Ranked! Every Premier League club’s new home kit from worst to best
You wonder what exactly were they thinking of with this. Were they going for the ‘shorts are leaking into the shirts’ look? Did they mean for their players to look like they’re wearing massively high-waisted trousers? Did they think about how stupid it’s going to look when they wear white shorts in the Champions League? Never mind a ropey transfer window: this is Tottenham’s downfall.
19. Manchester City
Oh dear no. The tragedy here is that Nike have dressed up a team who play such beautiful football in a top that looks like a plain T-shirt with radio static on the arms. It’s like putting Monica Bellucci in a shell suit, or making Aidan Turner wear Crocs. Concentrate on David Silva’s feet, not his torso.
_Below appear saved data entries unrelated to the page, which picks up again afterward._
(** * ATS resume analyser: the result validator, the action plan and the
      score rules of [ats_analyser.py] and [app.py]

    The development embeds the pure logic of the two Python files:
    [prepare_prompt], [get_gemini_response], [process_ats_results] and
    [generate_action_plan] of [ats_analyser.py], and the score extraction and
    labelling of [display_score_card] and [generate_pdf_report] of [app.py].

    Python values are JSON-shaped (what [json.loads] builds, floats left out);
    text is a sequence of code points below 256, on which the character
    classes are those of CPython's Unicode tables; an exception is a value of
    [exn], and a call that can raise returns a [result]. *)

From Stdlib Require Import ZArith List Bool Lia Ascii String DecimalString.
From Stdlib Require DecimalZ.
Import ListNotations.
Local Open Scope string_scope.
Local Open Scope Z_scope.
Set Warnings "-register-all".

(** ** Exceptions and results *)

(** The exceptions the modelled code can raise.  [ValueError] and [Exception]
    carry the message the source gives them; the others are raised by the
    interpreter or a library.  [Reraised p e] is
    [raise Exception(f"{p}: {str(e)}")] in a handler that caught [e]. *)
Inductive exn : Type :=
| ValueError (msg : string)
| IntValueError            (* the ValueError of int() on a bad literal *)
| IndexError
| TypeError
| AttributeError
| KeyError
| JSONDecodeError
| Exception (msg : string)
| Reraised (prefix : string) (cause : exn).

Inductive result (A : Type) : Type :=
| Ok (a : A)
| Raise (e : exn).
Arguments Ok {A} a.
Arguments Raise {A} e.

Definition bind {A B : Type} (r : result A) (k : A -> result B) : result B :=
  match r with
  | Ok a => k a
  | Raise e => Raise e
  end.

Notation "x <- r ;; k" := (bind r (fun x => k))
  (at level 61, r at next level, right associativity).

(** [try: ... except Exception as e: raise Exception(f"{p}: {str(e)}")] *)
Definition except_reraise {A : Type} (p : string) (r : result A) : result A :=
  match r with
  | Ok a => Ok a
  | Raise e => Raise (Reraised p e)
  end.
Nope. This looks like someone has lumped about four designs onto one shirt, tried to sketch something taking all that in, left for the evening with it half-finished and then someone took the drawing off their desk and sent it to the factory. There might be a good shirt in there somewhere, but this isn’t it.
17. Crystal Palace
A similar problem to Arsenal’s: the predilection for the fade towards the waist is a problem even with a block colour kit, but with stripes? You’ve already got your variation there, guys. You don’t need to complicate things further. A few points gained for the yellow trim, but overall: no.
16. Manchester United
Is change inherently bad? No, but Manchester United switching from white to black shorts might be. You’re tempted to think it just reflects Jose Mourinho’s mood, but at least the gradient makes a little sense. That said, it is still a gradient. Stop it!
Something’s not right here. A bit too busy? Maybe it’s the collar? Perhaps the sleeve detail? The sponsor’s logo? Is the badge too big? We're not entirely sure what the problem is, but there is a problem. Maybe it’s nothing. Maybe it’s a grower. Maybe it’s just rubbish. Not sure.
Not bad. Not that good either. And certainly not with that absolute honker of a sponsor splashed all over the ribs. Look, we know clubs inevitably just pick the sponsor that will pay the most money, but can’t they for once just think of the aesthetics? You have to run around with that on your tops all season, lads. Come on. Have some dignity.